Despite its flaws, Charles's segment is worth listening to because he found some farmers who were honest about the fact that they aren't eager for their employees to gain legal status. If those workers gain legal status, "that pressure is off. Now they can go to the cities and look for construction jobs, or manufacturing jobs," Stephen Patricio, a melon packer, told NPR.
What Patricio and thousands of other farmers just like him want is access to desperate people who are willing to work for peanuts and who can't easily quit or demand better working conditions. You can call this whatever you like, but it is modern-day slavery as far as I'm concerned.

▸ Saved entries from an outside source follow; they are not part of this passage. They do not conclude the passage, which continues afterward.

(** ** The index of a segment *)

Section Segments.
Context {I MI : Type} `{!VectorIndex I, !VectorIndexSpec I, !MetadataIndex MI, !MetadataSpec MI, !IndexBuilders I, !IndexBuildersSpec I}.
Context {UT : UnicodeTables} {MO : MapOrder}.
Context (config : CollectionConfig).

#[local] Existing Instance Lexical.lexical.
Local Abbreviation segment := (Segment.t I MI Lexical.t).

(** The lexical index is that of the records, whose texts are bounded. *)
Definition lexical_inv (s : segment) : Prop :=
  lex_rep (Segment.lexical s) (Segment.records s) ∧ ∀ o r, Segment.records s !! o = Some r → bounded_text r.

Lemma bounded_insert (m : gmap Z CoreRecord) o r : (∀ o r, m !! o = Some r → bounded_text r) → bounded_text r →
  ∀ o' r', <[o := r]> m !! o' = Some r' → bounded_text r'.
Proof. intros Hm Hr o' r' [[_ <-]|[_ H]]%lookup_insert_Some; [done|by eapply Hm]. Qed.

Lemma upsert_lexical s s' full r :
  seg_inv config s full → lexical_inv s → ValidateText (Text r) = Ok tt → Segment.Upsert s r = (s', None) → lexical_inv s'.
Proof.
  intros Hi [Hl Hb] Ht%valid_text_bounded. unfold Segment.Upsert. destruct (Segment.readOnly s); [done|]. destruct (String.eqb _ _); [done|]. cbv zeta.
  set (o := match Segment.ordinals s !! _ with Some o => o | None => Segment.nextID s end).
  destruct (vi_Upsert _ _ _) as [idx|e]; [|done]. destruct (Segment.putNamedLocked _ _ _) as [fields [e|]]; [done|]. intros [= <-].
  unfold lexical_inv. cbn [Segment.lexical Segment.records]. split; [|by apply bounded_insert].
  assert (∀ l o, Lexical.add l o r = Lexical.add l o (set_named r ∅ ∅)) as Ha by done. rewrite Ha.
  destruct (Segment.records s !! o) as [previous|] eqn:Ep.
  - rewrite <-(insert_delete_eq (Segment.records s) o). apply (lex_add_ok _ _ o (set_named r ∅ ∅)); [apply lookup_delete_eq|done|]. apply lex_remove_ok; [done|by eapply Hb|done].
  - by apply lex_add_ok.
Qed.

Lemma delete_lexical s s' full ns id e :
  seg_inv config s full → lexical_inv s → Segment.Delete s ns id = (s', e) → lexical_inv s'.
Proof.
  intros Hi [Hl Hb]. unfold Segment.Delete. destruct (Segment.readOnly s); [by intros [= <- <-]|]. cbv zeta.
  destruct (Segment.ordinals s !! key ns id) as [o|] eqn:Eo; [|by intros [= <- <-]].
  destruct (vi_Delete _ _) as [idx|e']; [|by intros [= <- <-]]. intros [= <- <-]. unfold lexical_inv. cbn [Segment.lexical Segment.records].
  split; [|intros o' r' [_ H]%lookup_delete_Some; by eapply Hb].
  destruct (Segment.records s !! o) as [r|] eqn:Er; [apply lex_remove_ok; [done|by eapply Hb|done]|]. by rewrite delete_id.
Qed.

(** The segments that insertions and deletions build. *)
Inductive built : segment → Prop :=
| built_new s : Segment.New config = Ok s → built s
| built_upsert s s' r : built s → prepared config r → ValidateText (Text r) = Ok tt → Segment.nextID s + 1 < two64 →
    Segment.Upsert s r = (s', None) → built s'
| built_delete s s' ns id e : built s → Segment.Delete s ns id = (s', e) → built s'.

Lemma built_inv s : built s → lexical_inv s ∧ Segment.readOnly s = false ∧ ∃ full, seg_inv config s full.
Proof.
  induction 1 as [s Hn|s s' r Hs (Hl&Hr&full&Hi) Hp Ht Hnext Hu|s s' ns id e Hs (Hl&Hr&full&Hi) Hd].
  - destruct (New_ok config s Hn) as (Hi&_&Hr). split; [|split; [done|by exists ∅]].
    unfold Segment.New in Hn. destruct (Segment.New_index config); [|done]. cbn [res_bind] in Hn. destruct (Segment.build_fields _ _); [|done]. cbn [res_bind] in Hn.
    injection Hn as <-. split; [apply lex_rep_new|]. intros o r. cbn [Segment.records]. by rewrite lookup_empty.
  - split; [by eapply upsert_lexical|]. destruct (Upsert_ok config s full r Hi Hr Hp Hnext) as (s2&full2&Hu2&Hi2&_&Hr2&_).
    rewrite Hu in Hu2. injection Hu2 as <-. split; [done|]. by exists full2.
  - split; [by eapply delete_lexical|]. pose proof (Delete_ok config s full ns id Hi Hr) as H2. destruct (view s full !! key ns id).
    + destruct H2 as (s2&full2&Hd2&Hi2&_&Hr2&_). rewrite Hd in Hd2. injection Hd2 as <- ->. split; [done|]. by exists full2.
    + rewrite Hd in H2. injection H2 as -> ->. split; [done|]. by exists full.
Qed.

(** C11. Text search is BM25 over the live records: after any history of
    insertions, replacements and deletions, searching the inverted index ranks
    exactly the allowed records that share a token with the query, each with
    the score the records themselves determine: the index never keeps a
    replaced or deleted text, and counts lengths and frequencies right. *)
Theorem text_search_exact {LE : LogExp} s query (allow : Z → bool) limit :
  built s →
  ∃ all, NoDup all.*1 ∧ Lexical.searchText (Segment.lexical s) query allow limit = Lexical.topScored all limit ∧
    ∀ o score, (o, score) ∈ all ↔ allow o = true ∧ ∃ r, Segment.records s !! o = Some r ∧
      (∃ token, token ∈ Tokenize query ∧ token ∈ tokens_of r) ∧ score = bm25_of (Segment.records s) query r.
Proof. intros Hs. apply searchText_ok. apply (built_inv s Hs). Qed.

End Segments.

Charles says that the farmers he has talked to say the H-2A program doesn't work. Maybe so, but this category of visas has been growing, so it must be working for someone. In FY 2013, the State Department approved 77,010 H-2A visas, compared to 67,863 in FY 2012 and 57,386 in 2011. The truth is that farmers don't like the bureaucracy and having to meet the requirements — demonstrating that their aren't sufficient workers already here, proving that the H2-A workers won't adversely affect the wages of their U.S. employees, and so on. It isn't that the H-2A system "doesn't work", it's just much more convenient to pay people under the table with no burdensome paperwork.
There's a commercial for the dating website www.farmersonly.com that features a barroom full of gorgeous women in their 20s singing, "You don't have to be lonely at farmersonly.com!" with the clear implication that if you go to their website, this is the kind of women you'll meet. If farmers are gullible enough to buy into this come-on, perhaps they're also delusional enough to think we'll continue to swallow the labor-woes manure they've been shoveling at us via the media for years.
@bamco @nprDanCharles @nprnews Dan- are you unaware of H2-A visa for ag workers? Unlimited visa category for farmers to get seasonal help.
— Dave Seminara (@DaveSem) February 26, 2015
@nprDanCharles @bamco @nprnews Tens of thousands use it every year. I've issued the visas myself. Worth a mention in your piece, NO?
— Dave Seminara (@DaveSem) February 26, 2015
@nprDanCharles @nprnews 74,192 H2-A visas issued in FY 2013. Anyone listening to your story would conclude we have no such help 4 farmers.
— Dave Seminara (@DaveSem) February 26, 2015
@nprDanCharles @nprnews Here's the link: http://t.co/bZXT5veIb8
— Dave Seminara (@DaveSem) February 26, 2015
@nprDanCharles @nprnews There is always time to be accurate. You had time to say that they want to resurrect the old guest worker program!